# BABY WIPE HOSPITAL TANK! LOTS OF PICS!



## Sickaqua (Feb 27, 2011)

believe it or not, this works, it's awsome and it was sooo easy to make. And best of all....my 7 year old daughter gave me the idea!

Homemade floating hospital tank with window made out of a baby wipes box!

Simple!


----------



## GTZ (Apr 21, 2010)

LOL! Nice, what did you use for a window?


----------



## Sickaqua (Feb 27, 2011)

plastic bag.....glued it over the cut out hole...lol....my daughter is so smart she basically made it by herself!


----------



## Riceburner (Sep 3, 2008)

I've used a large water bottle before...it's clear, so no glue needed and food safe.


----------



## Sickaqua (Feb 27, 2011)

yeah I thought this was pretty cool. Really roomy and I can feed them in ther to because there are 2 different lids on it


----------



## duds (Apr 16, 2010)

Thanks for the idea! My female con just got abused by my male, so I did the same thing out of an ice cream bucket, a pop bottle for a window and two water bottles to make it float.

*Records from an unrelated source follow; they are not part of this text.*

(* ===== verification/Ramdisk.v ===== *)
(** * A concrete block device

    A disk held in a list, with a console beside it: the smallest state that
    satisfies [BlkSpec], [ConsoleSpec] and [Uninit].  The theorems of the
    block and file-system files are about any such state; their witnesses run
    on this one.  It models no code of the repository. *)

From S2P Require Import Prelude Layout Ecall Blk Ext2.

Record ramdisk := RamDisk { disk : list byte; line : list Z }.

(** A sector past the end is refused with status 1 (VIRTIO_BLK_S_IOERR). *)
#[export] Instance ramdisk_blk : BlkDev ramdisk := {|
  read_sector sector blk := λ s,
    if decide (512 * sector + 512 <= zlen (disk s))
    then (Done (0, slice (disk s) (512 * sector) 512), s) else (Done (1, blk), s);
  write_sector sector blk := λ s,
    if decide (512 * sector + 512 <= zlen (disk s))
    then (Done 0, RamDisk (splice (disk s) (512 * sector) blk) (line s)) else (Done 1, s)
|}.

#[export, refine] Instance ramdisk_blk_spec : BlkSpec ramdisk := {|
  ready s := zlen (disk s) mod 512 = 0 ∧ zlen (disk s) <= 2 ^ 64;
  image := disk
|}.
Proof.
  - by intros s [].
  - by intros s [].
  - intros s sector blk Hr ? ? ?. exists s. cbn. by rewrite decide_True.
  - intros s sector blk Hr ? ? ?. exists 1, blk, s. cbn. by rewrite decide_False by lia.
  - intros s sector blk Hr Hb ? ?. eexists. cbn. rewrite decide_True by done.
    split; [done|]. cbn. rewrite zlen_splice by lia. done.
Defined.

#[export] Instance ramdisk_console : Console ramdisk :=
  {| eprint p := λ s, (Done tt, RamDisk (disk s) (line s ++ [p])) |}.
#[export, refine] Instance ramdisk_console_spec : ConsoleSpec ramdisk := {| serial := line |}.
Proof. intros p s. by eexists. Defined.

(** Uninitialised memory that happens to hold the byte 0xa5. *)
#[export, refine] Instance stale_uninit : Uninit :=
  {| uninit n := replicate (Z.to_nat n) Byte.xa5 |}.
Proof. intros. unfold zlen. rewrite length_replicate. lia. Defined.

(** A disk on which every other sector cannot be read or written. *)
Record faulty := Faulty { good : list byte }.
#[export] Instance faulty_blk : BlkDev faulty := {|
  read_sector sector blk := λ s,
    if Z.even sector then (Done (0, zeros 512), s) else (Done (1, blk), s);
  write_sector sector blk := λ s, (Done (if Z.even sector then 0 else 1), s)
|}.

Lemma faulty_returns : sectors_return faulty.
Proof.
  split; intros sector blk s Hb; cbn.
  - destruct (Z.even sector); [by exists 0, (zeros 512), s|by exists 1, blk, s].
  - by eexists _, s.
Defined.

(** *** A small ext2 volume

    Nine blocks of 1 KiB: the superblock (block 1), the group descriptor
    (block 2), the inode table (block 3), the root directory (block 5) with
    the entries ["."], [".."] and ["lib"], the directory ["lib"] (block 7)
    with the entry ["log"], and the two blocks 6 and 8 of the file
    ["/lib/log"].  Inodes: 2 is the root, 3 is ["lib"], 4 is the file. *)

Definition bytes_of (s : string) : list byte := String.list_byte_of_string s.

Definition entry (ino rec_len : Z) (name : string) : list byte :=
  le_split 4 ino ++ le_split 2 rec_len ++ le_split 1 (zlen (bytes_of name)) ++ le_split 1 0 ++
  bytes_of name.

Definition sample_superblock : list byte :=
  set_field ext2_superblock "s_rev_level"
    (set_field ext2_superblock "s_inode_size"
      (set_field ext2_superblock "s_inodes_per_group" (zeros 1024) 8) 256) 1.

(** A one-block inode or, for the file, a two-block one. *)
Definition sample_inode (mode size b0 b1 : Z) : list byte :=
  put_le (put_le
    (set_field ext2_inode "i_size" (set_field ext2_inode "i_mode" (zeros 256) mode) size)
    40 4 b0) 44 4 b1.

Definition sample_root_dir : list byte :=
  splice (splice (splice (zeros 1024) 0 (entry 2 12 ".")) 12 (entry 2 12 "..")) 24 (entry 3 1000 "lib").
Definition sample_lib_dir : list byte := splice (zeros 1024) 0 (entry 4 1024 "log").

Definition sample_image : list byte :=
  let img := zeros 9216 in
  let img := splice img 1024 sample_superblock in
  let img := splice img 2048 (set_field ext2_blockgroup "bg_inode_table" (zeros 32) 3) in
  let img := splice img (3072 + 256) (sample_inode 16877 1024 5 0) in
  let img := splice img (3072 + 512) (sample_inode 16877 1024 7 0) in
  let img := splice img (3072 + 768) (sample_inode 33188 1500 6 8) in
  let img := splice img 5120 sample_root_dir in
  let img := splice img 7168 sample_lib_dir in
  let img := splice img 6144 (bytes_of "first block") in
  splice img 8192 (bytes_of "second block").

Definition sample : ramdisk := RamDisk sample_image [].

(** The volume is a closed list of 9 KiB: only [vm_compute] may unfold it. *)
#[global] Opaque sample_image.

No glue, just slits and tabs to hold the window in. The lid is cut and hinged with duct tape. And the window is strong enough to withstand the most aggressive attacks from the male.


----------



## biglove (Jan 4, 2010)

Good ideas!


----------



## Sickaqua (Feb 27, 2011)

That's awsome to! Love it!


----------



## rmiller (Feb 26, 2011)

Such creative idea from both. I love repurposing. It's so budget friendly.


----------



## Sickaqua (Feb 27, 2011)

I like the ice cream bucket better gonna have to try that one later! More room!


----------



## monisaab (Jan 12, 2011)

great ideas...


----------



## swk (Mar 16, 2010)

rubbermaid plastic shoe boxes work great. They have lids and are transparent. also available in a wide variety of sizes


----------